Work instruction =
For the entries that follow, restate word for word the line containing "destruct (resolve_address _ _) as [r d].", the line containing "the other, [main]", and every line that lies between them.

Data provided =
○ ○ ○ ○ ○ ○ ○

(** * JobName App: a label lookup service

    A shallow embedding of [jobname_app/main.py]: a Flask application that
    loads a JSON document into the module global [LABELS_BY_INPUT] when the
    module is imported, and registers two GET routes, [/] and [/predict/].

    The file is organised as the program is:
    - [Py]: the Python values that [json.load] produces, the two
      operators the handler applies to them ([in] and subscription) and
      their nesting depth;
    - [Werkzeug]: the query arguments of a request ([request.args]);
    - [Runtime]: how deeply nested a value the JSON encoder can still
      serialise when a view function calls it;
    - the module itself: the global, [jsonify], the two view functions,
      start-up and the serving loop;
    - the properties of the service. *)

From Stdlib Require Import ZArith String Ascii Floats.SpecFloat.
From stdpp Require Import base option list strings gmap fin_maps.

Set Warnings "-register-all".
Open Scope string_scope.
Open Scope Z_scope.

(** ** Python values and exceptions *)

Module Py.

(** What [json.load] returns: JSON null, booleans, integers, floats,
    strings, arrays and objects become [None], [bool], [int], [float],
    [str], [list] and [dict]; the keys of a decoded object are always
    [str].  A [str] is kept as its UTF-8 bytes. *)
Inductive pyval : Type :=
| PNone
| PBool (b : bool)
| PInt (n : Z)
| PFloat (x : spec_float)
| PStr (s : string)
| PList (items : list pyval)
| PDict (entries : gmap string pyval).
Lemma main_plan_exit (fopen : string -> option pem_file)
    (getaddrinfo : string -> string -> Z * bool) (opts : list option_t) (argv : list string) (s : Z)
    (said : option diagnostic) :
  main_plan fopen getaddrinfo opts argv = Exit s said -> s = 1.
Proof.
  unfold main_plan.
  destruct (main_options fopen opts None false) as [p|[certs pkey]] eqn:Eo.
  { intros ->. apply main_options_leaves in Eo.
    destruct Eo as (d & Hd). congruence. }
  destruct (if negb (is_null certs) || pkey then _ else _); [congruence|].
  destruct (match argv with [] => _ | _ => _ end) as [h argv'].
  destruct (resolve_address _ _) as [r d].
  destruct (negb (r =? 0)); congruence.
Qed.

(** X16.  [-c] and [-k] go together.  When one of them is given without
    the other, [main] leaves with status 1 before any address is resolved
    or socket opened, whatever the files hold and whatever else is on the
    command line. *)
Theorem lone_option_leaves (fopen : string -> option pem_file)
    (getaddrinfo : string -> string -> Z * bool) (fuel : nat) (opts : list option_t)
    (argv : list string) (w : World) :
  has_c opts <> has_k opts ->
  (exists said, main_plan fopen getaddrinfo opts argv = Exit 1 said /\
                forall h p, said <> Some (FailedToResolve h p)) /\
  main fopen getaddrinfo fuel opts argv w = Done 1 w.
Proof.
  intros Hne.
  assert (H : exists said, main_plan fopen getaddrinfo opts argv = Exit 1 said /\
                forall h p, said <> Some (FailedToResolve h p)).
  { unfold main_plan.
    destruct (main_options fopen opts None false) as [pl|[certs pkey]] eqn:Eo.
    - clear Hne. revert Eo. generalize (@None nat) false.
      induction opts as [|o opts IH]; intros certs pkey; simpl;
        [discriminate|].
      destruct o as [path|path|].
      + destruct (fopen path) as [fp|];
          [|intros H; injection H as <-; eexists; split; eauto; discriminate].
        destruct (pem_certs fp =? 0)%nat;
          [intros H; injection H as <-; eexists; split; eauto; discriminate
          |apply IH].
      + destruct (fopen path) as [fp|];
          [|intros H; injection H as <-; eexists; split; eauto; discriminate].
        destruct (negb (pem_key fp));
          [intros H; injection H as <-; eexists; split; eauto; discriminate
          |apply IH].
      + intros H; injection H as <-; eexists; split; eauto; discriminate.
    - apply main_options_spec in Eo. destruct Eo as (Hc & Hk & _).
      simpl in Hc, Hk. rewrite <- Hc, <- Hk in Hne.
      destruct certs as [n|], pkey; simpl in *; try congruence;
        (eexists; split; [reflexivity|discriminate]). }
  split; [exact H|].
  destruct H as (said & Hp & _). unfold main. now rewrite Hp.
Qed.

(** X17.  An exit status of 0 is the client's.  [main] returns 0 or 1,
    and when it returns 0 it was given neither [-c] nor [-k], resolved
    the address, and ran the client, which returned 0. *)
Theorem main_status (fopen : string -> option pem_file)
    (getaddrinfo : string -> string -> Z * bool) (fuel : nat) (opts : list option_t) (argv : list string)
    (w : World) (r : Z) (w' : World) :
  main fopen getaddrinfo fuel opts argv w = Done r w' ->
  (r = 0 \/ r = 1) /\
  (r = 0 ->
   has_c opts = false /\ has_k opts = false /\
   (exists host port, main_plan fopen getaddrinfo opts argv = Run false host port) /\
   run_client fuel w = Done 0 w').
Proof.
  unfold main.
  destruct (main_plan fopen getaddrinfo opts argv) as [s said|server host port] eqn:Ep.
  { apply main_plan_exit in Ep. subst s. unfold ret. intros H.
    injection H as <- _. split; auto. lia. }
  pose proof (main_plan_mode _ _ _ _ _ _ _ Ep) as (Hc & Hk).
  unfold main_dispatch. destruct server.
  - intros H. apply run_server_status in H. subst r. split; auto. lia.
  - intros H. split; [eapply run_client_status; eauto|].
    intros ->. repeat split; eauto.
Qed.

○ ○ ○ ○ ○ ○ ○

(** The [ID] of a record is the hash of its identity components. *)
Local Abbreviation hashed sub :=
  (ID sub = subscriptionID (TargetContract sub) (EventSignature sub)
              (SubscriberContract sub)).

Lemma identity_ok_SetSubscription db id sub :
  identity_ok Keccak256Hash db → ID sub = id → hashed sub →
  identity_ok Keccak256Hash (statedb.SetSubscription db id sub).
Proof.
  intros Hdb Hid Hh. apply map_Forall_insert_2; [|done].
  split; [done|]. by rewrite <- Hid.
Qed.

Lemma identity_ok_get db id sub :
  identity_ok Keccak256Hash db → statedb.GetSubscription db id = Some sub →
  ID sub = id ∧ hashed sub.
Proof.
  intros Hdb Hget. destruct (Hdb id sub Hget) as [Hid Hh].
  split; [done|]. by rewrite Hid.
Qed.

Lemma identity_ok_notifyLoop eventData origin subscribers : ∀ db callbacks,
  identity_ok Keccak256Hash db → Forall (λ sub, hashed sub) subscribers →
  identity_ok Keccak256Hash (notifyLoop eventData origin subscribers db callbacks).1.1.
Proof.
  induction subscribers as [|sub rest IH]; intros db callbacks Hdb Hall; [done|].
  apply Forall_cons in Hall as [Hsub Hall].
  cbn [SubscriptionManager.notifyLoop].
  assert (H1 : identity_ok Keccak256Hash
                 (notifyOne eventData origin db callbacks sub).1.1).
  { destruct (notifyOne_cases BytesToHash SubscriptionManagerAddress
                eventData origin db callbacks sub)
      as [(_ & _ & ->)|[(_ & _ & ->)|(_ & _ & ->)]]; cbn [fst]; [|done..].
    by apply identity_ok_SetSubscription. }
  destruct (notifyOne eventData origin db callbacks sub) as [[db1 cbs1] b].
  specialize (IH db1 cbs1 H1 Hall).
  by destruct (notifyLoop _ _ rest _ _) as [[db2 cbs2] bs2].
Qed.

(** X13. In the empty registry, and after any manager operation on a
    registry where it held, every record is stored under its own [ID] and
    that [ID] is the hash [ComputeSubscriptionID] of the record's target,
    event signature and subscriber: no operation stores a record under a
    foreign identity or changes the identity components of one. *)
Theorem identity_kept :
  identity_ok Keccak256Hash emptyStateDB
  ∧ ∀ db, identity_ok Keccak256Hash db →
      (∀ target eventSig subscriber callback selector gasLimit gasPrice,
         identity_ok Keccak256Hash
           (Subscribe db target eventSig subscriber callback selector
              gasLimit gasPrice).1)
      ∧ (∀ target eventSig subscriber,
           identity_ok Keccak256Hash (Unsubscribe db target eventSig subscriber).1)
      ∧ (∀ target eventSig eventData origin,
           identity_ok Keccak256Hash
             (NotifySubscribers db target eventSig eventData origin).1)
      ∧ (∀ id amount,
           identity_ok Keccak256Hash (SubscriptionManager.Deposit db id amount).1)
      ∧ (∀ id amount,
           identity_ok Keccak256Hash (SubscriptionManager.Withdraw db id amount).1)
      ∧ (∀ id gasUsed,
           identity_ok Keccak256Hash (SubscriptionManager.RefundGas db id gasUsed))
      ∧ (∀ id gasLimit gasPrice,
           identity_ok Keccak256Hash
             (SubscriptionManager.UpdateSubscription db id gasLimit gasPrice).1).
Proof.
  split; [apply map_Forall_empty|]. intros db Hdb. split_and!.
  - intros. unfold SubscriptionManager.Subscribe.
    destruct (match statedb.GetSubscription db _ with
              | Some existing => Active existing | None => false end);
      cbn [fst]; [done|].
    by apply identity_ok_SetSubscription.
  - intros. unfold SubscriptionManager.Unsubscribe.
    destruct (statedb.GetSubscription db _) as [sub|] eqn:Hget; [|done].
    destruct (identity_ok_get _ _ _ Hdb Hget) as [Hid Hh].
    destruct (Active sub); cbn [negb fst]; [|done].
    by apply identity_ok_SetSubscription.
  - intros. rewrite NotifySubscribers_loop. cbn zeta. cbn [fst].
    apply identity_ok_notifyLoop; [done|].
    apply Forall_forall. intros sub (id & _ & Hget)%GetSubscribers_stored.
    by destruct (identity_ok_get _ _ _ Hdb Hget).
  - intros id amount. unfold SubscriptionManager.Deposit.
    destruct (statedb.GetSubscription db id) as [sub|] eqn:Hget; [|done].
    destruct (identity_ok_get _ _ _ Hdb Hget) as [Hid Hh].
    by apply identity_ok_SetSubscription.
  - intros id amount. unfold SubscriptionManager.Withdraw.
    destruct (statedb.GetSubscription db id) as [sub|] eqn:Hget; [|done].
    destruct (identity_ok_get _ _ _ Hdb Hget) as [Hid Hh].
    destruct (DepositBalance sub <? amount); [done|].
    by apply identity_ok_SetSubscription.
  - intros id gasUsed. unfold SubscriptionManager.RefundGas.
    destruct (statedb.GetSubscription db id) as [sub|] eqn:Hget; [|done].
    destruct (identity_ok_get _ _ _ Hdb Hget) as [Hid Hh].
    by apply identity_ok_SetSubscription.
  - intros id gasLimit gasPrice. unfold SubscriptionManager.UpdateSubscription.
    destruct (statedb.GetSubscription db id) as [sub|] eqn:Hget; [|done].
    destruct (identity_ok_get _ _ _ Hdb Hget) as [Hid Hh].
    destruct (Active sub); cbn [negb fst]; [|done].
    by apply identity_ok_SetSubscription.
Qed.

○ ○ ○ ○ ○ ○ ○

Answer space =
  destruct (resolve_address _ _) as [r d].
  destruct (negb (r =? 0)); congruence.
Qed.

(** X16.  [-c] and [-k] go together.  When one of them is given without
    the other, [main] leaves with status 1 before any address is resolved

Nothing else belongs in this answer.